Plan for scale and cost control – Set message quotas, alerts, and fallback modes; model seasonal demand surges.
Communicate transparently – Clearly label the agent as automated, provide fallback to human agents (311), and post privacy notices.

These steps reflect what Montréal operationalized: a deliberate balance of generative AI with curated determinism, custom entities for local context, and formal cybersecurity sign‑offs.

What Montréal’s experience suggests about broader adoption

Montréal’s rollout demonstrates that a large, complex city can deliver tangible improvements in citizen experience using modern low‑code tools and a pragmatic hybrid architecture. The combination of content grounding at scale, real‑time API integrations, and internal ownership creates a template for peer agencies that want to move beyond static FAQs.

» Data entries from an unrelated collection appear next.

(** ** Reading and writing on a healthy filesystem *)

Section Healthy.
Context {D : Type} `{BillyLaws D}.

Lemma read_file k c d : key_ok k → files (tree d) !! k = Some c → ReadWorktreeFile (path_of k) d = (Ok c, d).
Proof.
  intros Hok Hk. destruct (open_file k c d Hok Hk) as (f & r & Ho & Hr & Hc & Hne).
  unfold ReadWorktreeFile. rewrite (bind_ok _ _ _ _ _ Ho). unfold bind, attempt. rewrite Hr, Hc. by destruct r.
Qed.

Lemma read_missing k d : key_ok k → files (tree d) !! k = None → ∃ e, ReadWorktreeFile (path_of k) d = (Err e, d).
Proof.
  intros Hok Hk. destruct (open_missing k d Hok Hk) as [e Ho]. exists e.
  unfold ReadWorktreeFile. by apply bind_err.
Qed.

(** Making a directory that exists changes nothing. *)
Lemma mkdir_existing k d : fs_wf (tree d) → k ∈ dirs (tree d) →
  ∃ d', fs_MkdirAll (path_of k) d = (Ok tt, d') ∧ tree d' = tree d.
Proof.
  intros Hwf Hk. assert (Habove : ∀ p, p ∈ prefixes k → p ∈ dirs (tree d)).
  { intros p Hp%elem_of_prefixes. by eapply dirs_above. }
  destruct (make_dir k (path_of k) d (wf_dirs _ Hwf k Hk) ltac:(by left)) as (d1 & Hm & Ht).
  - intros p Hp%Habove. apply eq_None_not_Some. intros Hf. by destruct (wf_files _ Hwf p Hf) as (_ & Hnd & _).
  - exists d1. split; [done|]. rewrite Ht. destruct (tree d) as [fs0 ds0]. cbn in *. f_equal. set_solver.
Qed.

(** Writing a file, new or not, in a directory that exists. *)
Lemma write_in_dir dir n c d : fs_wf (tree d) → key_ok (dir ++ [n])%list → dir ∈ dirs (tree d) →
  (dir ++ [n])%list ∉ dirs (tree d) →
  ∃ d', WriteWorktreeFile (path_of (dir ++ [n])%list) c d = (Ok tt, d') ∧
    tree d' = mkFs (<[(dir ++ [n])%list := c]> (files (tree d))) (dirs (tree d)).
Proof.
  intros Hwf Hok Hdir Hnd. unfold WriteWorktreeFile. rewrite dir_path by done.
  set (mk := if _ : bool then _ else _). assert (Hmk : ∃ d1, mk d = (Ok tt, d1) ∧ tree d1 = tree d).
  { unfold mk. destruct dir as [|a dir]; [by exists d|]. destruct (negb _ && negb _); [|by exists d].
    by apply mkdir_existing. }
  destruct Hmk as (d1 & Hm & Ht). rewrite (bind_ok _ _ _ _ _ Hm).
  destruct (create_file dir n c d1) as (f & w1 & w2 & w3 & Hc & Hw & Hcl & Ht3); [by rewrite Ht|done|by rewrite Ht|].
  rewrite (bind_ok _ _ _ _ _ Hc). unfold bind, attempt. rewrite Hw, Hcl. exists w3. by rewrite Ht3, Ht.
Qed.

(** Writing over a file that exists. *)
Lemma write_existing k c c0 d : fs_wf (tree d) → files (tree d) !! k = Some c0 →
  ∃ d', WriteWorktreeFile (path_of k) c d = (Ok tt, d') ∧
    tree d' = mkFs (<[k := c]> (files (tree d))) (dirs (tree d)).
Proof.
  intros Hwf Hk. destruct (wf_files _ Hwf k ltac:(by eexists)) as (Hok & Hnd & dir & n & -> & Hdir).
  by apply write_in_dir.
Qed.
End Healthy.

(** ** The walk *)

Section Walk.
Context {D S : Type} `{BillyLaws D} (t0 : fs).
Hypothesis wf0 : fs_wf t0.

(** The manifests under a directory. *)
Definition target (k f : key) : Prop := k `prefix_of` f ∧ yaml_file f = true ∧ is_Some (files t0 !! f).

(** The state once the files of a list have been visited; a visitor touches nothing else. *)
Context (Inv : list key → D * S → Prop) (Stop : D * S → Prop) (Fail : error → D * S → Prop).
Hypothesis inv_tree : ∀ L d s, Inv L (d, s) →
  fs_wf (tree d) ∧ dirs (tree d) = dirs t0 ∧ (∀ k, k ∉ L → files (tree d) !! k = files t0 !! k) ∧
  ∀ k, k ∈ L → yaml_file k = true ∧ is_Some (files t0 !! k).
Context (visit : string → string → M error (D * S) bool).
Hypothesis visit_ok : ∀ L d s k c, Inv L (d, s) → k ∉ L → yaml_file k = true → files t0 !! k = Some c →
  match visit (path_of k) c (d, s) with
  | (Ok false, st) => Inv (L ++ [k])%list st
  | (Ok true, st) => Stop st
  | (Err e, st) => Fail e st
  | (Panic, _) => False
  end.

(** What a walk may answer, when [goal] are the files to visit. *)
Definition walk_post (L : list key) (goal : key → Prop) (r : result error (option bool) * (D * S)) : Prop :=
  match r with
  | (Ok (Some false), st) => ∃ L', Inv (L ++ L')%list st ∧ NoDup L' ∧ ∀ f, f ∈ L' ↔ goal f
  | (Ok (Some true), st) => Stop st
  | (Err e, st) => Fail e st
  | _ => False
  end.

At the same time, the early metrics—while promising—should be interpreted with practical caution. The 85% generative share and 95% accuracy rate are meaningful operational signals, but they come from a specific early production period and controlled testing. Long‑term performance will depend on user diversity, seasonal surges, model updates, and sustained governance. No municipal AI agent is a “set it and forget it” asset.

Montréal’s announced plans to expand the assistant—adding more services, migrating to Copilot Studio’s native analytics, and building an internal version for community communications agents—follow a sensible incremental model. Start with high‑volume, low‑risk services, learn operational patterns, then broaden scope while strengthening governance and monitoring.

The bottom line: promise balanced with prudence

Montréal’s virtual agent is not a finished product so much as a live experiment in modern service delivery. It already delivers better answers, faster access, and measurable operational relief to human call handlers. Its early success offers a blueprint for other municipal IT teams, but it also underscores the operational responsibilities that come with placing generative AI at the front door of public services. Governance, privacy, permission boundaries, and cost management must lead—not follow—innovation. For cities ready to pair low‑code speed with disciplined oversight, Montréal’s experience demonstrates that fast wins and durable public value can go hand in hand.